Ankara Treni ve Babam

Ankara'ya gideceğimiz kesinleştiğinde İstanbul'a kış çoktan gelmişti. Bu yolculuğun benim için tek anlamı vardı: Pencerenin kenarından yüzlerce kez seyrettiğim trende ben de artık bir yolcu olacaktım.
Ne çok kez provasını yapmıştım bu anın. Gerçek anlamda olmasa bile hayallerimde öyle çok kez yola düşmüştüm ki.


Gecenin karanlığında istasyonun bir ucundan görünen tren, uzak memleketlere doğru yola çıktığından öyle her istasyonda durmaz, düdüğünü öttürerek, ''Önümden çekilin!'' dercesine hızla uzaklaşırdı. Tren bizim evin önünü terk etmeden ben çoktan trendeki yerimi almış olurdum.

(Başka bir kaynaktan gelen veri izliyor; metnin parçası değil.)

(** The malformed configurations: an unknown transport type, an
    unknown endpoint type, or a TCP endpoint that combines IP version
    6 with TLS. *)
Definition malformed (transport_config : TransportConfig) : Prop :=
  (tc_type transport_config <> Some "websocket" /\
   tc_type transport_config <> Some "rawsocket") \/
  exists d,
    tc_endpoint transport_config = Some (EpDict d) /\
    ((ep_type d <> Some "tcp" /\ ep_type d <> Some "unix") \/
     (ep_type d = Some "tcp" /\ default 4%Z (ep_version d) = 6%Z /\
      tls_requested d = true)).

(** * Properties *)

(** ** One turn of the loop *)

Lemma attempts_app (tr1 tr2 : list Event) :
  attempts (tr1 ++ tr2) = attempts tr1 ++ attempts tr2.
Proof. unfold attempts. apply omap_app. Qed.

Lemma attempts_emit (evs : list Event) (g : Engine) :
  attempts (trace (emit evs g)) = attempts (trace g) ++ attempts evs.
Proof. unfold emit; simpl. apply attempts_app. Qed.

Section Turn.

Variable P : Platform.
Variable w : World.

Lemma attempted_attempts (g : Engine) (t : Transport) :
  attempts (trace (attempted g t)) = attempts (trace g) ++ [idx t].
Proof.
  unfold attempted, emit; simpl. rewrite !attempts_app; simpl.
  by rewrite app_nil_r.
Qed.

Lemma loop_body_eligible (g : Engine) (t : Transport) :
  transports g !! (cursor g mod length (transports g)) = Some t ->
  can_reconnect t = true ->
  loop_body P w g =
    match _connect_once P w (length (attempts (trace g))) t with
    | Ret _ => (Returned, emit [LogInfo "Component completed successfully"] (attempted g t))
    | Raise e =>
        if is_Exception e
        then on_exception P (cursor g mod length (transports g))
               (record_failure (next_delay t).2) e (refused g t)
        else (Raised e, refused g t)
    end.
Proof.
  intros Hlook Hcan. unfold loop_body. rewrite Hlook, Hcan.
  cbn [next_delay]. cbv zeta.
  replace (length (attempts (trace (emit _ (store _ _ (advance g))))))
    with (length (attempts (trace g))).
  2:{ unfold emit; simpl. rewrite attempts_app; simpl. by rewrite app_nil_r. }
  reflexivity.
Qed.

Lemma refused_trace (g : Engine) (t : Transport) :
  trace (refused g t) = trace (attempted g t).
Proof. reflexivity. Qed.

Lemma refused_attempts (g : Engine) (t : Transport) :
  attempts (trace (refused g t)) = attempts (trace g) ++ [idx t].
Proof. rewrite refused_trace. apply attempted_attempts. Qed.

Lemma loop_body_skipped (g : Engine) (t : Transport) :
  transports g !! (cursor g mod length (transports g)) = Some t ->
  can_reconnect t = false ->
  loop_body P w g =
    if negb (_can_reconnect g)
    then (Returned, emit [LogInfo "No remaining transports to try"] (advance g))
    else (Reconnect, advance g).
Proof.
  intros Hlook Hcan. unfold loop_body. rewrite Hlook, Hcan. reflexivity.
Qed.

Lemma reconnect_loop_done (fuel : nat) (g g' : Engine) (st : Status) :
  loop_body P w g = (st, g') -> st <> Reconnect ->
  reconnect_loop P w (S fuel) g = (st, g').
Proof.
  intros Hbody Hst. simpl. rewrite Hbody. by destruct st.
Qed.

Lemma reconnect_loop_again (fuel : nat) (g g' : Engine) :
  loop_body P w g = (Reconnect, g') ->
  reconnect_loop P w (S fuel) g = reconnect_loop P w fuel g'.
Proof. intros Hbody. simpl. by rewrite Hbody. Qed.

End Turn.

(** ** Failures that end the loop *)

Section Failures.

Variable P : Platform.
Variable w : World.

(** A failure that is neither an [ApplicationError] nor an SSL error
    leaves the loop in the turn that met it. *)
Lemma other_failure_propagates (g : Engine) (t : Transport) (e : Exn) :
  transports g !! (cursor g mod length (transports g)) = Some t ->
  can_reconnect t = true ->
  _connect_once P w (length (attempts (trace g))) t = Raise e ->
  is_ApplicationError e = false -> _is_ssl_error P e = false ->
  forall fuel, exists g',
    reconnect_loop P w (S fuel) g = (Raised e, g') /\
    attempts (trace g') = attempts (trace g) ++ [idx t].
Proof.
  intros Hlook Hcan Hraise Happ Hssl fuel.
  pose proof (loop_body_eligible P w g t Hlook Hcan) as Hbody.
  rewrite Hraise in Hbody.
  assert (exists g', loop_body P w g = (Raised e, g') /\
                     attempts (trace g') = attempts (trace g) ++ [idx t]) as (g' & Hg' & Htr).
  { rewrite Hbody. destruct (is_Exception e).
    - unfold on_exception. rewrite Hssl.
      destruct e; try discriminate Happ;
        (eexists; split; [reflexivity |]);
        rewrite attempts_emit, refused_attempts; simpl;
        by rewrite app_nil_r.
    - eexists; split; [reflexivity | apply refused_attempts]. }
  exists g'. split; [| exact Htr].
  apply reconnect_loop_done; [exact Hg' | discriminate].
Qed.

İlk hayali yolculuğum Clara yüzünden dedesinden ve Alpler'den uzak düşen Heidi'nin yanına olmuştu. Yalnızlığını ve evine duyduğu özlemini paylaşmak istemiştim. Sonra dokuzuncu doğum günümde bir arkadaşımın hediye ettiği Gülten Dayıoğlu'nun ''Ölümsüz Ece'' adlı kitabı yolculuklarımın seyrini değiştirdi.Yaşamımı değiştiren ve hayatta bir kadın olarak dilediğim her şeyi yapabileceğimi kulağıma usulca fısıldayan ilk kitaptır Ölümsüz Ece. Üç bin yıllık bir yaşam serüveni vardır Ece'nin ve yol boyunca kah Anadolu'da, kah Mısır'da kah Roma'da gezinir durur.

Her ne kadar kitaplar, tren yolculularımın başlama sebebi olduysa da ne zaman uzak bir yere gitmenin esamesi okunsa yüzünde güller açan babam, yolda olmanın tohumunu içime eken tek kişidir. Babamın peşinden içine girdiğim tren ve o ilk yolculuğum beni bugün bile hemen geçmişe götürür. Çok uzun zaman önce bu dünyadan ayrılan babamla ilk seyahatim anılarımda hep taze kalmıştır. Yerleştiğimiz kompartımanın gittikçe yükselen ısısı, camlardan dışarısının görünmesini engelleyen buğu ve parmağımla camın üstüne bıraktığım izler...
Babamın oktavı yüksek kahkahasını hep yolculuk imgemin içinde saklarım.

Yolculuk benim için bilinmezle birlikte yeni ve umut dolu olana giden yoldur.

Babam, ağlayarak gittiği yollarda bile yol imgesini güzelleştirmiştir benim/bizim için. Her hikayesinin içine çocuk yaşıma bakmadan beni/bizi de katmasından olsa gerek filmlere konu olacak garip yolculuklar oldu hayatımda. Dedemin içinde olduğu bir cenaze arabasının peşi sıra gitmemiz, acıktığımızda yol üstü restoranlarından birinde konaklamamız bu seyahatlerin en adı konulamayanı. Babamın babasızlığını hissettiğim bu yolculukta, yollardan çok babamın en tenha köşelerine denk gelmiştim. Bozkırın anlamı yol boyunca arabanın içini doldurmuş, ben o zamanlar anlayamasam da babam için en anlamlı yol hikayesini yazmıştı. Babam, babasını doğduğu topraklara söz verdiği gibi geri götürmüştü. 

Tren seyahatleri diyordum değil mi?
Gerçek şudur ki tren seyahatleri benim için baba sıcaklığı barındırır. Ne zaman falımda yol açılsa önüme, ellerimi köklerimin en derinine sokar, sağlamlaşma çabasındaki tüm bağlarımı söküp atmaya çalışırım. Tamamen yerleşik hayatımın dışına çıkamasam da, bu gidip gelmeler, bu yola düşmeler ruhumun ilacı.

Demli bir çayın, yola eşlik edecek bir kitabın, akla gelenleri düşecek bir defterin varsa eğer yola düşmenin tam zamanıdır.